George Floyd’s death came in the midst of a pandemic when months of lockdown left tensions high and nerves frayed. Just weeks before, the world learned of the killing of unarmed Ahmaud Arbery by three White men in Georgia. The video of Derek Chauvin kneeling on Floyd’s neck while a crowd watched the life drain out of him set off a national cry of anger and despair. The verdict yesterday, coming as we start to emerge from the pandemic, feels like a beginning, even if change will come slowly.

As if to warn us to temper our expectations, the news of the Chauvin guilty verdict was followed by news of another police shooting of a Black teenager, this time a girl in Columbus, OH. This killing comes on the heels of the deaths of Adam Toledo, an unarmed 13-year-old boy in Chicago, and Daunte Wright, an unarmed man in Minnesota. Still, the jury’s decision yesterday gives hope that justice might be served in these killings, too. 

The last trial that garnered as much national attention ended differently. George Zimmerman was acquitted of killing 17-year-old Trayvon Martin even though Martin was unarmed and Zimmerman clearly initiated the altercation. Zimmerman then tried to profit from the notoriety that he gained and was even hailed as a hero by some conservative activists. He’s since been charged with multiple violations, including domestic violence. 

A lot has changed since that trial almost eight years ago. The proliferation of videos, from cell phones, from security cameras, from police body cams, has laid bare the discrepancy between the way White people are perceived by too many police officers and the way they see people of color. Americans of all colors are more skeptical of police narratives in the wake of the shootings and deaths. We have seen with our own eyes injustice and excessive force. 

While the deaths garner the most attention, videos like the one of an army officer getting pepper sprayed during a traffic stop despite having his hands up show inappropriate behavior directed predominately at African Americans. We don’t see a constant stream of videos of police abusing White suspects. On the contrary, we see videos of a White killer carrying a gun in Wisconsin walk past a line of police officers who clearly don’t register him as a threat.

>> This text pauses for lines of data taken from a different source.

(** C9 — Schedule construction with a key size other than 128, 192 or 256
    bits (in particular 0, 64 or 512) fails with the key-size error, which
    is returned as a result value of its own, distinct from every
    schedule; a schedule is built for each of the three sizes; and on a
    schedule that was built the block transform always returns a block. *)
Theorem key_size_invalid (KeyLeft KeyRight : aria_u128_t)
    (md : aria_cryto_mode_t) (bits : Z) :
  (bits <> 128 -> bits <> 192 -> bits <> 256 ->
   aria_init_key_schedule KeyLeft KeyRight md bits = inr KEY_SIZE_BAD) /\
  aria_init_key_schedule KeyLeft KeyRight md 0 = inr KEY_SIZE_BAD /\
  aria_init_key_schedule KeyLeft KeyRight md 64 = inr KEY_SIZE_BAD /\
  aria_init_key_schedule KeyLeft KeyRight md 512 = inr KEY_SIZE_BAD /\
  (In bits [128; 192; 256] ->
   exists ks, aria_init_key_schedule KeyLeft KeyRight md bits = inl ks) /\
  (forall ks text,
     aria_init_key_schedule KeyLeft KeyRight md bits = inl ks ->
     exists out, aria_crypt_ks ks text = Some out).
Proof.
  split; [|split; [reflexivity | split; [reflexivity | split; [reflexivity|]]]].
  - intros H1 H2 H3.
    destruct (aria_init_key_schedule_cases KeyLeft KeyRight md bits)
      as [[Hin _]|[_ H]]; [|exact H].
    simpl in Hin. intuition congruence.
  - destruct (aria_init_key_schedule_cases KeyLeft KeyRight md bits)
      as [(Hin & keys & Hks & Hlen)|[Hnin H]]; rewrite ?Hks, ?H.
    + split; [eauto|]. intros ks text [= <-]. unfold aria_crypt_ks.
      cbn [rounds ek]. apply aria_crypt_is_Some; [|assumption].
      unfold spec_rounds. simpl in Hin.
      destruct Hin as [<-|[<-|[<-|[]]]]; simpl; auto.
    + split; [intros Hin; contradiction | intros ks text [=]].
Qed.

Lemma key_size_invalid_witness :
  aria_init_key_schedule test_KeyLeft test_KeyRight_256 ENCRYPT 64 = inr KEY_SIZE_BAD /\
  exists ks out,
    aria_init_key_schedule test_KeyLeft test_KeyRight_256 ENCRYPT 128 = inl ks /\
    aria_crypt_ks ks test_Plaintext = Some out.
Proof.
  pose proof (key_size_invalid test_KeyLeft test_KeyRight_256 ENCRYPT 64)
    as (H64 & _).
  pose proof (key_size_invalid test_KeyLeft test_KeyRight_256 ENCRYPT 128)
    as (_ & _ & _ & _ & Hbuilt & Hrun).
  split.
  - apply H64; lia.
  - destruct Hbuilt as [ks Hks]; [simpl; auto|].
    destruct (Hrun ks test_Plaintext Hks) as [out Hout]. eauto.
Defined.

(** * Further properties of the code *)

(** ** Rotations and key addition *)

(** Two blocks with 64-bit halves and the same 128 bits are equal. *)
Lemma bit128_ext (x y : aria_u128_t) :
  wf128 x -> wf128 y ->
  (forall i, 0 <= i < 128 -> bit128 x i = bit128 y i) -> x = y.
Proof.
  destruct x as [xl xr], y as [yl yr]. intros [Hxl Hxr] [Hyl Hyr] H.
  cbn [left right] in *. f_equal; apply Z.bits_inj'; intros n Hn.
  - destruct (Z.lt_ge_cases n 64) as [Hlt|Hge].
    + specialize (H (n + 64) ltac:(lia)). unfold bit128 in H. cbn [left right] in H.
      destruct (Z.ltb_spec (n + 64) 64); [lia|].
      now replace (n + 64 - 64) with n in H by lia.
    + now rewrite !testbit_u64_out by (assumption || lia).
  - destruct (Z.lt_ge_cases n 64) as [Hlt|Hge].
    + specialize (H n ltac:(lia)). unfold bit128 in H. cbn [left right] in H.
      now destruct (Z.ltb_spec n 64); [|lia].
    + now rewrite !testbit_u64_out by (assumption || lia).
Qed.

Ltac wf_rot :=
  repeat lazymatch goal with
    | |- wf128 (ror _ _) => apply wf128_ror
    | |- wf128 (rol _ _) => apply wf128_rol
    | |- wf128 _ => assumption
    | |- _ => lia
    end.

Lemma mod_128_range (k : Z) : 0 <= k mod 128 < 128.
Proof. apply Z.mod_pos_bound. lia. Qed.

Lemma ror_rol (x : aria_u128_t) (cnt : Z) :
  wf128 x -> 0 < cnt < 64 -> ror (rol x cnt) cnt = x.
Proof.
  intros Hx Hc. apply bit128_ext; [wf_rot | assumption |].
  intros i Hi. rewrite ror_rotates by wf_rot.
  rewrite rol_rotates by (assumption || apply mod_128_range).
  rewrite Zminus_mod_idemp_l. f_equal.
  replace (i + cnt - cnt) with i by lia. apply Z.mod_small. lia.
Qed.

Lemma rol_ror (x : aria_u128_t) (cnt : Z) :
  wf128 x -> 0 < cnt < 64 -> rol (ror x cnt) cnt = x.
Proof.
  intros Hx Hc. apply bit128_ext; [wf_rot | assumption |].
  intros i Hi. rewrite rol_rotates by wf_rot.
  rewrite ror_rotates by (assumption || apply mod_128_range).
  rewrite Zplus_mod_idemp_l. f_equal.
  replace (i - cnt + cnt) with i by lia. apply Z.mod_small. lia.
Qed.

(** X1 — [rol] and [ror] by the same count undo each other: for every block
    and every count with 0 < cnt < 64, rotating left and then right, or
    right and then left, gives the block back. *)
Theorem rotations_inverse (x : aria_u128_t) (cnt : Z) :
  wf128 x -> 0 < cnt < 64 ->
  ror (rol x cnt) cnt = x /\ rol (ror x cnt) cnt = x.
Proof. intros Hx Hc. split; [now apply ror_rol | now apply rol_ror]. Qed.

Lemma rotations_inverse_witness :
  ror (rol test_Plaintext 19) 19 = test_Plaintext /\
  rol (ror test_Plaintext 19) 19 = test_Plaintext.
Proof.
  apply (rotations_inverse test_Plaintext 19); [exact wf128_test_Plaintext | lia].
Defined.

(** X2 — Rotations compose: rotating by [a] and then by [b] in the same
    direction is rotating by [a + b], as long as [a + b] is a count the
    functions accept (below 64). *)
Theorem rotations_compose (x : aria_u128_t) (a b : Z) :
  wf128 x -> 0 < a -> 0 < b -> a + b < 64 ->
  ror (ror x a) b = ror x (a + b) /\ rol (rol x a) b = rol x (a + b).
Proof.
  intros Hx Ha Hb Hab. split.
  - apply bit128_ext; [wf_rot | wf_rot |].
    intros i Hi.
    rewrite (ror_rotates (ror x a)) by wf_rot.
    rewrite !ror_rotates by (assumption || apply mod_128_range || lia).
    rewrite Zplus_mod_idemp_l. f_equal. f_equal. lia.
  - apply bit128_ext; [wf_rot | wf_rot |].
    intros i Hi.
    rewrite (rol_rotates (rol x a)) by wf_rot.
    rewrite !rol_rotates by (assumption || apply mod_128_range || lia).
    rewrite Zminus_mod_idemp_l. f_equal. f_equal. lia.
Qed.

Lemma rotations_compose_witness :
  ror (ror test_Plaintext 19) 12 = ror test_Plaintext 31 /\
  rol (rol test_Plaintext 19) 12 = rol test_Plaintext 31.
Proof.
  apply (rotations_compose test_Plaintext 19 12);
    [exact wf128_test_Plaintext | lia | lia | lia].
Defined.

(** X3 — Key addition: [xor] is commutative and associative, the zero
    block is neutral, and adding the same block twice gives the first
    block back, so that a key addition is undone by adding the key again. *)
Theorem xor_key_addition (x y z : aria_u128_t) :
  xor x y = xor y x /\
  xor (xor x y) z = xor x (xor y z) /\
  xor x (mk128 0 0) = x /\
  xor (xor x y) y = x /\
  xor x x = mk128 0 0.
Proof.
  split; [apply xor_comm|]. split; [apply xor_assoc|].
  split; [apply xor_zero_r|]. split; [apply xor_cancel_r|].
  unfold xor. now rewrite !Z.lxor_nilpotent.
Qed.

(** ** Layers and round functions *)

(** X4 — The two substitution layers are inverse to each other: on every
    block, SL2 after SL1 and SL1 after SL2 give the block back. *)
Theorem substitution_layers_inverse (x : aria_u128_t) :
  wf128 x -> aria_SL2 (aria_SL1 x) = x /\ aria_SL1 (aria_SL2 x) = x.
Proof. intros Hx. split; [now apply aria_SL2_SL1 | now apply aria_SL1_SL2]. Qed.

Lemma substitution_layers_inverse_witness :
  aria_SL2 (aria_SL1 test_Plaintext) = test_Plaintext /\
  aria_SL1 (aria_SL2 test_Plaintext) = test_Plaintext.
Proof.
  exact (substitution_layers_inverse test_Plaintext wf128_test_Plaintext).
Defined.

Lemma aria_A_zero : aria_A (mk128 0 0) = mk128 0 0.
Proof. vm_compute. reflexivity. Qed.

(** X5 — The diffusion layer is linear over XOR: A(x ^ y) = A(x) ^ A(y) for
    all blocks, and A maps the zero block to itself. *)
Theorem diffusion_linear (x y : aria_u128_t) :
  wf128 x -> wf128 y ->
  aria_A (xor x y) = xor (aria_A x) (aria_A y) /\
  aria_A (mk128 0 0) = mk128 0 0.
Proof. intros Hx Hy. split; [now apply aria_A_xor | apply aria_A_zero]. Qed.

Lemma diffusion_linear_witness :
  aria_A (xor test_Plaintext test_KeyLeft)
  = xor (aria_A test_Plaintext) (aria_A test_KeyLeft).
Proof.
  exact (proj1 (diffusion_linear test_Plaintext test_KeyLeft
                  wf128_test_Plaintext (proj1 wf128_test_keys))).
Defined.

Lemma aria_FO_undo (d rk : aria_u128_t) :
  wf128 d -> wf128 rk -> xor (aria_SL2 (aria_A (aria_FO d rk))) rk = d.
Proof.
  intros Hd Hk. unfold aria_FO.
  rewrite aria_A_involutive by apply wf128_SL1.
  rewrite aria_SL2_SL1 by now apply wf128_xor.
  apply xor_cancel_r.
Qed.

Lemma aria_FE_undo (d rk : aria_u128_t) :
  wf128 d -> wf128 rk -> xor (aria_SL1 (aria_A (aria_FE d rk))) rk = d.
Proof.
  intros Hd Hk. unfold aria_FE.
  rewrite aria_A_involutive by apply wf128_SL2.
  rewrite aria_SL1_SL2 by now apply wf128_xor.
  apply xor_cancel_r.
Qed.

(** X6 — For a fixed round key the round functions are invertible: the
    input of FO is recovered from its output by A, SL2 and the key
    addition, the input of FE by A, SL1 and the key addition; hence two
    different inputs never give the same output. *)
Theorem round_functions_invertible (d d' rk : aria_u128_t) :
  wf128 d -> wf128 d' -> wf128 rk ->
  xor (aria_SL2 (aria_A (aria_FO d rk))) rk = d /\
  xor (aria_SL1 (aria_A (aria_FE d rk))) rk = d /\
  (aria_FO d rk = aria_FO d' rk -> d = d') /\
  (aria_FE d rk = aria_FE d' rk -> d = d').
Proof.
  intros Hd Hd' Hk.
  split; [now apply aria_FO_undo|]. split; [now apply aria_FE_undo|]. split.
  - intros E. rewrite <- (aria_FO_undo d rk), <- (aria_FO_undo d' rk) by assumption.
    now rewrite E.
  - intros E. rewrite <- (aria_FE_undo d rk), <- (aria_FE_undo d' rk) by assumption.
    now rewrite E.
Qed.

Lemma round_functions_invertible_witness :
  xor (aria_SL2 (aria_A (aria_FO test_Plaintext test_KeyLeft))) test_KeyLeft
  = test_Plaintext.
Proof.
  exact (proj1 (round_functions_invertible test_Plaintext test_Plaintext
                  test_KeyLeft wf128_test_Plaintext wf128_test_Plaintext
                  (proj1 wf128_test_keys))).
Defined.

(** X7 — Table lookups stay inside the tables: each of the four tables has
    256 entries, all of them bytes, and the sixteen indices [x0] .. [x15]
    taken from a block are bytes (also [x0] and [x8], which are taken
    without a mask). *)
Theorem table_lookups_in_bounds (x : aria_u128_t) (i : nat) :
  wf128 x ->
  (length SB1 = 256 /\ length SB2 = 256 /\ length SB3 = 256 /\ length SB4 = 256)%nat /\
  0 <= byte_at x i < 256 /\
  Forall is_u8 SB1 /\ Forall is_u8 SB2 /\ Forall is_u8 SB3 /\ Forall is_u8 SB4.
Proof.
  intros Hx. split; [now vm_compute|]. split.
  - destruct (is_u8_bytes x Hx)
      as (?&?&?&?&?&?&?&?&?&?&?&?&?&?&?&?).
    unfold byte_at. do 16 (destruct i as [|i]; [assumption|]).
    destruct i; cbn [nth]; lia.
  - repeat split; apply List.Forall_forall; intros b Hb;
      apply (In_nth _ _ 0) in Hb; destruct Hb as (n & Hn & <-).
    + replace n with (Z.to_nat (Z.of_nat n)) by lia. apply is_u8_SB1.
    + replace n with (Z.to_nat (Z.of_nat n)) by lia. apply is_u8_SB2.
    + replace n with (Z.to_nat (Z.of_nat n)) by lia. apply is_u8_SB3.
    + replace n with (Z.to_nat (Z.of_nat n)) by lia. apply is_u8_SB4.
Qed.

Lemma table_lookups_in_bounds_witness :
  0 <= byte_at (mk128 0xffffffffffffffff 0xffffffffffffffff) 0 < 256.
Proof.
  refine (proj1 (proj2 (table_lookups_in_bounds
                           (mk128 0xffffffffffffffff 0xffffffffffffffff) 0 _))).
  unfold wf128, is_u64. cbn [left right]. lia.
Defined.

(** ** Memory accesses of the engine and of the key expansion *)

Lemma load_is_Some (m : memory) (a : loc) (arr : list aria_u128_t) (i : nat) :
  m !! a = Some arr -> (is_Some (load m a i) <-> (i < length arr)%nat).
Proof.
  intros H. rewrite (load_lookup m a arr i H). apply lookup_lt_is_Some.
Qed.

Lemma load_None (m : memory) (a : loc) (arr : list aria_u128_t) (i : nat) :
  m !! a = Some arr -> (length arr <= i)%nat -> load m a i = None.
Proof.
  intros H Hi. rewrite (load_lookup m a arr i H). now apply lookup_ge_None_2.
Qed.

America knows now, as some have known for decades, that African Americans have lived under a different system of policing and justice than White people. We’ve seen it for ourselves, despite denials from White nationalists at Fox News and Newsmax. Now, a jury has taken the first step toward accountability. It’s been a long time coming and we still have a long way to go, but maybe, just maybe, yesterday’s verdict was the beginning of a new chapter in the history of American justice.